LETTRE DU PAPE PIE XI
CON VIVO PIACERE
À MGR SIGNORI, ARCHEVÊQUE DE GÊNES,
À L'OCCASION DE LA CONFÉRENCE INTERNATIONALE DE LA PAIX*
Vénérable Frère,
C’est avec un bien vif plaisir que Nous avons lu la lettre que vous avez si opportunément adressée à votre peuple à l’occasion de la Conférence Internationale, qui, dans votre glorieuse ville, réunit pour la première fois en discussion pacifique vainqueurs et vaincus, et vers laquelle se tournent les espérances générales des peuples.
Représentant du Dieu « de paix et d’amour » qui de particulière providence respicit super egenum et pauperem et qui, par l’effet d’un jugement impénétrable, Nous a appelé si inopinément à recueillir, avec la succession au suprême Pontificat, la mission de bienfaisance et de paix de Notre regretté prédécesseur, Nous faisons des vœux, confiant qu’ils seront exaucés, pour que les délégués des Puissances veuillent bien considérer d’un esprit non seulement serein, mais encore tout disposé à quelques sacrifices sur l’autel du bien commun, la triste situation où se débattent tous les peuples. Ce serait à la fois la première condition pour y porter remède efficace et le premier pas vers cette pacification universelle dont tous ont le plus grand désir.
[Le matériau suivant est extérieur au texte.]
(** A path that is marked starts no second run. *)
Lemma renameStart_marked fs now dref keyOverride s d path :
  downloads s !! dref = Some d → target_path d = Some path →
  path ∈ renamedFiles s →
  renameStart fs now dref keyOverride s = (s, None).
Proof.
  intros Hd Hp Hin. unfold renameStart. rewrite Hd, Hp.
  rewrite (bool_decide_true (path ∈ renamedFiles s)) by done.
  by repeat case_goal_match.
Qed.

(** C19. A download is sent to the model at most once at a time: once a run
    has started, a second call for the same download, whatever the key, the
    time and the files, starts no run and leaves the state as it is. *)
Theorem renameStart_at_most_once fs fs' now now' dref keyOverride keyOverride' s s' ctx :
  renameStart fs now dref keyOverride s = (s', Some ctx) →
  renameStart fs' now' dref keyOverride' s' = (s', None).
Proof.
  intros (_ & Hp & _ & _ & Hm & _ & Hd)%renameStart_Some.
  destruct (downloads s !! dref) as [d|] eqn:Hdref; [|done].
  apply (renameStart_marked _ _ _ _ _ d (rc_downloadPath ctx));
    [by rewrite Hd | done | rewrite Hm; set_solver].
Qed.

(** ** The end of a run *)

Lemma renamedFiles_releaseLock ctx s :
  renamedFiles (releaseLock ctx s) = renamedFiles s.
Proof. done. Qed.

Lemma renamedFiles_giveUp ctx text s :
  renamedFiles (giveUp ctx text s) = renamedFiles s ∖ {[rc_downloadPath ctx]}.
Proof. unfold giveUp. simpl. by rewrite renamedFiles_status. Qed.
Si dans le fracas même des armes, suivant la belle devise de la Croix-Rouge : inter arma caritas, doit régner la charité chrétienne, cela se doit vérifier davantage encore, une fois les armes déposées et les traités de paix signés ; d’autant plus que les haines internationales, triste héritage de la guerre, tournent au désavantage des peuples vainqueurs eux-mêmes et préparent pour tous un bien redoutable avenir; car il ne faut pas oublier que la meilleure garantie de tranquillité n’est pas une forêt de baïonnettes, mais la confiance mutuelle et l’amitié. Et même en écartant, si l’on veut, de la Conférence toute discussion aussi bien sur les réparations imposées que sur les traités, précédemment conclus, cela ne semble pas devoir empêcher tout échange ultérieur d’idées qui tendrait à faciliter aux vaincus le prompt accomplissement de leurs engagements ; ce qui finalement tournerait aussi bien à l’avantage des vainqueurs eux-mêmes.
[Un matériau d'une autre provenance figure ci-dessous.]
(* ===== verification/Pile.v ===== *)
(** * Pile: the pods of the dismissed pile

    The operations of [zen-stuff.uc.js] on the pods of the pile: the icon of
    a content type, the element of a pod ([createPodElement]), the two
    layouts ([generatePilePosition], [generateGridPosition]),
    [applyPilePosition], [applyGridPosition], [addPodToPile],
    [removePodFromPile], [updatePileVisibility], [transitionToGrid],
    [transitionToPile], [hidePile] and [loadExistingDismissedPods], each
    with the timers it sets up.

    The invariant of the pile ([wf]) says that the four maps of the script
    have the same keys, at most [maxPileSize] of them, and that the element
    registered for a key is in the document; [inv] adds that a timer which
    takes an element out of the document is pending only for elements that
    are no longer registered.  The theorems show that every operation keeps
    the invariant, what adding and removing do to the order of the pods,
    which pods the pile and the grid show, and where the grid puts them. *)

From Stdlib Require Import Ascii QArith Qcanon Lqa.
From S2P Require Import Prelude JsArray JsString JsMap PileState.

Module Pile.
Export PileState.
Animé de ces sentiments d’égal amour de tous les peuples, que Nous inspire la mission à Nous confiée par le divin Rédempteur, cette invitation que vous-même, Vénérable Frère, adressiez, exact interprète de Notre pensée, à votre peuple, Nous l’étendons à tous les fidèles, les exhortant à unir leurs prières aux Nôtres pour l’heureuse issue de la Conférence. Que la bénédiction du Seigneur descende sur elle et que des décisions qui y seront prises dans un esprit d’amour, comme Nous en avons la confiance, resplendisse sur la pauvre humanité cette concorde si désirée qui, unissant les peuples d’un lien de fraternité, soit de nature à les pousser de nouveau, après huit ans de douleurs et de ruines, sur le chemin lumineux du travail, du progrès et de la civilisation ; et que se vérifie ainsi l’idéal de l’Eglise qui, suivant l’heureuse expression de saint Augustin (De moribus Ecclesiae catholicae, I, 30) : cives civibus, gentes gentibus et prorsus homines, primorum parentum recordatione, non societate solum, sed quadam etiam fraternitate coniungit.
En même temps que Nous exprimons ce vœu fervent, Nous vous accordons à vous, Vénérable Frère, ainsi qu’au Clergé et au peuple du bien-aimé archidiocèse de Gênes, la Bénédiction Apostolique.
Du Vatican, le 7 avril 1922
PIUS PP. XI
*AAS 14 (1922), p.219-220.
Actes de S.S. Pie XI, Tome I, p.36-37.